* The input:
BEGIN
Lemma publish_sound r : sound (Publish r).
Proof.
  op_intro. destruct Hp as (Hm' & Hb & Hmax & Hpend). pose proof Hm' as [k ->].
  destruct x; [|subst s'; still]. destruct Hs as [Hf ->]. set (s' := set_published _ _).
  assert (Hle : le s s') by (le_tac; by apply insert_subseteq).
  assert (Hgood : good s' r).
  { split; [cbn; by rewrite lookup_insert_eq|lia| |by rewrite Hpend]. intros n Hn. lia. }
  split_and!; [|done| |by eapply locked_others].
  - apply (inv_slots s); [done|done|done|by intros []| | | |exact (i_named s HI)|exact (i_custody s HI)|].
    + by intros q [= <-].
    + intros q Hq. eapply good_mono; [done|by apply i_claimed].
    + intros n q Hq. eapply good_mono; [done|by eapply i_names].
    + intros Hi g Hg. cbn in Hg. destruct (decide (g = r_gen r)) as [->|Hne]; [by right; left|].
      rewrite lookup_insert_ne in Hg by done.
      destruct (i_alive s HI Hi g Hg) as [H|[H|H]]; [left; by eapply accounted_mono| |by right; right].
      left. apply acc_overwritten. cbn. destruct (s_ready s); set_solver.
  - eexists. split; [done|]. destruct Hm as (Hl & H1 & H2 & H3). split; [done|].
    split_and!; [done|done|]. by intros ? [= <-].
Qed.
END
BEGIN
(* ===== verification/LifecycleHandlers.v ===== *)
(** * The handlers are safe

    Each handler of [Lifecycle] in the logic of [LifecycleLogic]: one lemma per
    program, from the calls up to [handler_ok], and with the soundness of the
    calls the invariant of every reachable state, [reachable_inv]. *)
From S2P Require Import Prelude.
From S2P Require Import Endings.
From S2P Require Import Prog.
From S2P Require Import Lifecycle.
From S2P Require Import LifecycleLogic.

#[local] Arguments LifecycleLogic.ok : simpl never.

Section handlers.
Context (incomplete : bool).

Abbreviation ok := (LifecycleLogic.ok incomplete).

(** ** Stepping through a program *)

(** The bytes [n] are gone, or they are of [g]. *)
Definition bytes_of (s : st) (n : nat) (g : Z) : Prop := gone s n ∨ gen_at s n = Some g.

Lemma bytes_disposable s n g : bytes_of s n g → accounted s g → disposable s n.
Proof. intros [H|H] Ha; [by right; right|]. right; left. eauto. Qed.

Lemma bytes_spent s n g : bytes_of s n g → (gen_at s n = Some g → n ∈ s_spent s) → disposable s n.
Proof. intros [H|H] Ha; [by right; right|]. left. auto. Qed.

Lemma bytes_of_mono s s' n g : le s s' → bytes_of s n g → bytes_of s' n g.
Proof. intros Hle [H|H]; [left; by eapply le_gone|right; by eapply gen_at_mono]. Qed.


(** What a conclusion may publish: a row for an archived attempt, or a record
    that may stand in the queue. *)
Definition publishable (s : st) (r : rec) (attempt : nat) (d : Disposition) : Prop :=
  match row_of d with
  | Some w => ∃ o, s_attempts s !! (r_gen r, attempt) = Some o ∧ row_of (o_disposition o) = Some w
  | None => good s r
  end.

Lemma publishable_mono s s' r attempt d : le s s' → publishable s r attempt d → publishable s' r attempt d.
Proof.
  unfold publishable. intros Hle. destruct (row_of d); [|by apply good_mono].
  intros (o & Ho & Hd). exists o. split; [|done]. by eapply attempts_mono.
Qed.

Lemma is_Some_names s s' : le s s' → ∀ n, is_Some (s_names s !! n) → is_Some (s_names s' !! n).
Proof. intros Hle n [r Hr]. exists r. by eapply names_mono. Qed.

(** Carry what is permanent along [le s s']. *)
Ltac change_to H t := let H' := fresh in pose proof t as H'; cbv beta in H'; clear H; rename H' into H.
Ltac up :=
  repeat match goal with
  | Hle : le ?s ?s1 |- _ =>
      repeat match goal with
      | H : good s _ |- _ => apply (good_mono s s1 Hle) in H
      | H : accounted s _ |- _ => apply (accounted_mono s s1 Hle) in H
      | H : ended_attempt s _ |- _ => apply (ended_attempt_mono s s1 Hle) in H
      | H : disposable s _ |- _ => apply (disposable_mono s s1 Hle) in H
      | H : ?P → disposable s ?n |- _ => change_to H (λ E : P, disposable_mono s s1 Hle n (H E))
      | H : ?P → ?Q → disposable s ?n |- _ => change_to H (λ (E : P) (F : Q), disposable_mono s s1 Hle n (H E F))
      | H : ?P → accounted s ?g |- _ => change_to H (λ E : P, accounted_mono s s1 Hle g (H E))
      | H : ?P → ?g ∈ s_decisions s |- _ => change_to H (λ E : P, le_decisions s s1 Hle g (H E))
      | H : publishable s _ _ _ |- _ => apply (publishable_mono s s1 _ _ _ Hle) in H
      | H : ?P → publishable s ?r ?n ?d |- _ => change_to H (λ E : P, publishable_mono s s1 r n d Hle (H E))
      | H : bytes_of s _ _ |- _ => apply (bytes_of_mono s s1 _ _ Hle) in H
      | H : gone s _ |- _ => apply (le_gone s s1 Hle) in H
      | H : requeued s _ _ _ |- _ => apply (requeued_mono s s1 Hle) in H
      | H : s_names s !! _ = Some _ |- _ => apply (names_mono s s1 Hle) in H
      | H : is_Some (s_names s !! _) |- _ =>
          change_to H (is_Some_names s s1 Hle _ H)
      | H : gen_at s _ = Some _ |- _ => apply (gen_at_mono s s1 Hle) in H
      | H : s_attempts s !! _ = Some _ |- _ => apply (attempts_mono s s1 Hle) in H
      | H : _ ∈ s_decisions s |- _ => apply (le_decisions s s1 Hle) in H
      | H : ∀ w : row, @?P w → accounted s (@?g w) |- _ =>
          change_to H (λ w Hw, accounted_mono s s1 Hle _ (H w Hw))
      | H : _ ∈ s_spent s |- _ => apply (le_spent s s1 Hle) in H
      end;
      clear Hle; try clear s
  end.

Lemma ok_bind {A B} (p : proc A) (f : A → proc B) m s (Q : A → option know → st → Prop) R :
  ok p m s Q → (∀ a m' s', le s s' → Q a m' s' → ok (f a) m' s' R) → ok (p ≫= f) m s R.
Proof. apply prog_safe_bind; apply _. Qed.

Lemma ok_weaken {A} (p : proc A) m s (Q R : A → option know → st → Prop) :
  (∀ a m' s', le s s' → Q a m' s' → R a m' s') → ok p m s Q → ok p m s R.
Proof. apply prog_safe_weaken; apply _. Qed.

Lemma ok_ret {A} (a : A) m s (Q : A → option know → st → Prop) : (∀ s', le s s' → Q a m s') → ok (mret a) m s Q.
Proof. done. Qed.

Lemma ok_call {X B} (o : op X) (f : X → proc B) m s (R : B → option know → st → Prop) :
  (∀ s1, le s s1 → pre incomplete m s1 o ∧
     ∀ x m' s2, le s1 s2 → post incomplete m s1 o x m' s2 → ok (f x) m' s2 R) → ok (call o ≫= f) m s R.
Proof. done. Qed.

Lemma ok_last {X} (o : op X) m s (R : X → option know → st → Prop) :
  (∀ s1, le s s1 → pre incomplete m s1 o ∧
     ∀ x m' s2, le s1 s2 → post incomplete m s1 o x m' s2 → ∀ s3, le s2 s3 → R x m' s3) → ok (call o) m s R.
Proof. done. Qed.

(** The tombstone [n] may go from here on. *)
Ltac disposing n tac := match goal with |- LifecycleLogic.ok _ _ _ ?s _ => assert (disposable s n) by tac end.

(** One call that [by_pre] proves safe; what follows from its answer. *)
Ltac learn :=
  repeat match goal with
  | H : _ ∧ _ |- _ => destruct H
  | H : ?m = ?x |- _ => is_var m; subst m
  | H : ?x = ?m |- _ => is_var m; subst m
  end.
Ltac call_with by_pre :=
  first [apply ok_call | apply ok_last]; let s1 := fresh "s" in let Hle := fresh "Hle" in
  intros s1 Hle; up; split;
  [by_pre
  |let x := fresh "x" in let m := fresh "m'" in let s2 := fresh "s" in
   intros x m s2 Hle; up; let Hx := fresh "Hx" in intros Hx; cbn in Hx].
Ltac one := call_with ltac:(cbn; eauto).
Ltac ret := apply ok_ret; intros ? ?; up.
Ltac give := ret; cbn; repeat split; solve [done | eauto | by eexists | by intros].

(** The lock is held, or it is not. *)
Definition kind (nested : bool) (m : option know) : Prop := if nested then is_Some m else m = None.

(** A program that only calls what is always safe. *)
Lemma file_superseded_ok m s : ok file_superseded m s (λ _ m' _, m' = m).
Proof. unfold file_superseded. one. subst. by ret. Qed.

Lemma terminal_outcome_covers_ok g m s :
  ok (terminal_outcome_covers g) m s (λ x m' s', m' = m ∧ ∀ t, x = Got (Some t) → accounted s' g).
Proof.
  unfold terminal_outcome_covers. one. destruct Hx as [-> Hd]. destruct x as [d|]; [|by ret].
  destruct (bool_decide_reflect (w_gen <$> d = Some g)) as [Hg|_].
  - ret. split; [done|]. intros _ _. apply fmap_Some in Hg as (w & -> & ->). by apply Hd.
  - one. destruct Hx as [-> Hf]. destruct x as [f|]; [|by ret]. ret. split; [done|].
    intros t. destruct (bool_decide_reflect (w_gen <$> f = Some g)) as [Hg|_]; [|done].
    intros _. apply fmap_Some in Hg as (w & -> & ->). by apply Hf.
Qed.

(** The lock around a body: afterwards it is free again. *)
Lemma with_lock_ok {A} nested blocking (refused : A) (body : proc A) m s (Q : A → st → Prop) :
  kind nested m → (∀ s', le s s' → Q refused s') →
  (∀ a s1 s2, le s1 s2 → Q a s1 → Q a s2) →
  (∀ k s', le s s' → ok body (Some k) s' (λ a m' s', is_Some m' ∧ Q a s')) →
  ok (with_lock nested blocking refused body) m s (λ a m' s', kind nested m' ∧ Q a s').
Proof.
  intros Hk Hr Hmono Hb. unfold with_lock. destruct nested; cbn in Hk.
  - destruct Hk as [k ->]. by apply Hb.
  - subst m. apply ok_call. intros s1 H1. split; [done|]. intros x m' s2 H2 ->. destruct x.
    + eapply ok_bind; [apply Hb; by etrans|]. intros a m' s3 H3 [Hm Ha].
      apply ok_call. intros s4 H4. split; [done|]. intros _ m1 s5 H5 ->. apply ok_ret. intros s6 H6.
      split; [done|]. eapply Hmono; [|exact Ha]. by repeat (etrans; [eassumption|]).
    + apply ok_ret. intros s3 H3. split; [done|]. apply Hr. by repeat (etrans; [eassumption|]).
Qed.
END
BEGIN
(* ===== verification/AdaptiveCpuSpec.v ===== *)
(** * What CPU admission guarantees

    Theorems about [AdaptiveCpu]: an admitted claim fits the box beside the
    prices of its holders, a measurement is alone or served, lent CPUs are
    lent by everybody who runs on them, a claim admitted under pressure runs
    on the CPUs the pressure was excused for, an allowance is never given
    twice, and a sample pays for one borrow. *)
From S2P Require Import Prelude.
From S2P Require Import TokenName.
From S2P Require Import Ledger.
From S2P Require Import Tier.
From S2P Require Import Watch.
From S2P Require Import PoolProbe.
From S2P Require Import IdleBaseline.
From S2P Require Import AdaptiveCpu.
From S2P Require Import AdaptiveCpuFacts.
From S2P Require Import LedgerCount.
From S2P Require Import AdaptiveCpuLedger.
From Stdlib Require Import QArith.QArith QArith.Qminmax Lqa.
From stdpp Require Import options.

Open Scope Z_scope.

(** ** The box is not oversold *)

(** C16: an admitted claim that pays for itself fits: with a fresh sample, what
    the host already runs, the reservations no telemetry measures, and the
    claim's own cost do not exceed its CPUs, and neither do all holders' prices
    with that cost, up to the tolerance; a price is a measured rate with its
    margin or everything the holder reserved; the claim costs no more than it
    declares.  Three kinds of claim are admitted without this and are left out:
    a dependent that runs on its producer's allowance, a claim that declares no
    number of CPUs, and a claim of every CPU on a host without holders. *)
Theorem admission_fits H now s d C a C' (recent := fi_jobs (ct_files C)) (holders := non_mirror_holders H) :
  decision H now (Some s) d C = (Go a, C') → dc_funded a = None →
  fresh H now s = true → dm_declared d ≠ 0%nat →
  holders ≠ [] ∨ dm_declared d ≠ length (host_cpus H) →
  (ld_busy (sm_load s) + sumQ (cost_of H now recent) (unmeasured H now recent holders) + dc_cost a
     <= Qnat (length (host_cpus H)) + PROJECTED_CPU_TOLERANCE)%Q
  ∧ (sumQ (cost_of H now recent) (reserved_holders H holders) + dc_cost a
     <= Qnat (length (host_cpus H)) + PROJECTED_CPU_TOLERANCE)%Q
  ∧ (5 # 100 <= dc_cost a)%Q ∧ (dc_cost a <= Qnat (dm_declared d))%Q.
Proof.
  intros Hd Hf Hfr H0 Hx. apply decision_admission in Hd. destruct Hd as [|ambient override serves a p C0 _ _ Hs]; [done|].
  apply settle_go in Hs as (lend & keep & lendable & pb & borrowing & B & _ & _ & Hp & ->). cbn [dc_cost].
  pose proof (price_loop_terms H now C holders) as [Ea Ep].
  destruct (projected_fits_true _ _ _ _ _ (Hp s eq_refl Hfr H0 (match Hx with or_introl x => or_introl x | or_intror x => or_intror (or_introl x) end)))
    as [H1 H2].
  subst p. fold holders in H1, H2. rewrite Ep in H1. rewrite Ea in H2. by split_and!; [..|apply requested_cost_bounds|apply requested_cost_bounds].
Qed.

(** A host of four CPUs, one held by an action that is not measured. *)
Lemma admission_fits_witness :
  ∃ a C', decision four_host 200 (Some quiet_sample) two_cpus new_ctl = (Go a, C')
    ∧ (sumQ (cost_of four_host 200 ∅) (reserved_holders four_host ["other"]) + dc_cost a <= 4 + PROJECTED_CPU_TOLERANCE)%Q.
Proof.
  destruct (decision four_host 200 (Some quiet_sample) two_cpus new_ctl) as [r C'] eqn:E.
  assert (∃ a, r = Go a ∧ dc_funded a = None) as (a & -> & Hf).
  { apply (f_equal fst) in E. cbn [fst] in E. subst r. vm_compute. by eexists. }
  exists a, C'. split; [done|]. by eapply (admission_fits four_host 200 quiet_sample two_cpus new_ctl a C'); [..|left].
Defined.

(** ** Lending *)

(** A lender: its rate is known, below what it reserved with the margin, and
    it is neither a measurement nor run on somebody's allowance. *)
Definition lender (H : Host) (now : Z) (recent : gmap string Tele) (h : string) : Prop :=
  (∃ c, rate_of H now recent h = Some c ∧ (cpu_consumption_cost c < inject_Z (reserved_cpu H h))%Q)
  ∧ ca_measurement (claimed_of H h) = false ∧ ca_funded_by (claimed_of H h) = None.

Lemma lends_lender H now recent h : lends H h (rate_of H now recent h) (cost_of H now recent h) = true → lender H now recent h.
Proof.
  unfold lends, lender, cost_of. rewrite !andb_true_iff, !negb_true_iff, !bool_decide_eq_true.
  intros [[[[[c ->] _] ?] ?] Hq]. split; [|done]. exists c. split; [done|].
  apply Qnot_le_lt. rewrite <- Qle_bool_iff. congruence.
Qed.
END
* Task prompt: Taking the entries above, write out exactly the lines starting with the line containing "intros t. destruct" and going on through the line containing "- subst m. apply", both included, and nothing else.

* Exercise solution:
    intros t. destruct (bool_decide_reflect (w_gen <$> f = Some g)) as [Hg|_]; [|done].
    intros _. apply fmap_Some in Hg as (w & -> & ->). by apply Hf.
Qed.

(** The lock around a body: afterwards it is free again. *)
Lemma with_lock_ok {A} nested blocking (refused : A) (body : proc A) m s (Q : A → st → Prop) :
  kind nested m → (∀ s', le s s' → Q refused s') →
  (∀ a s1 s2, le s1 s2 → Q a s1 → Q a s2) →
  (∀ k s', le s s' → ok body (Some k) s' (λ a m' s', is_Some m' ∧ Q a s')) →
  ok (with_lock nested blocking refused body) m s (λ a m' s', kind nested m' ∧ Q a s').
Proof.
  intros Hk Hr Hmono Hb. unfold with_lock. destruct nested; cbn in Hk.
  - destruct Hk as [k ->]. by apply Hb.
  - subst m. apply ok_call. intros s1 H1. split; [done|]. intros x m' s2 H2 ->. destruct x.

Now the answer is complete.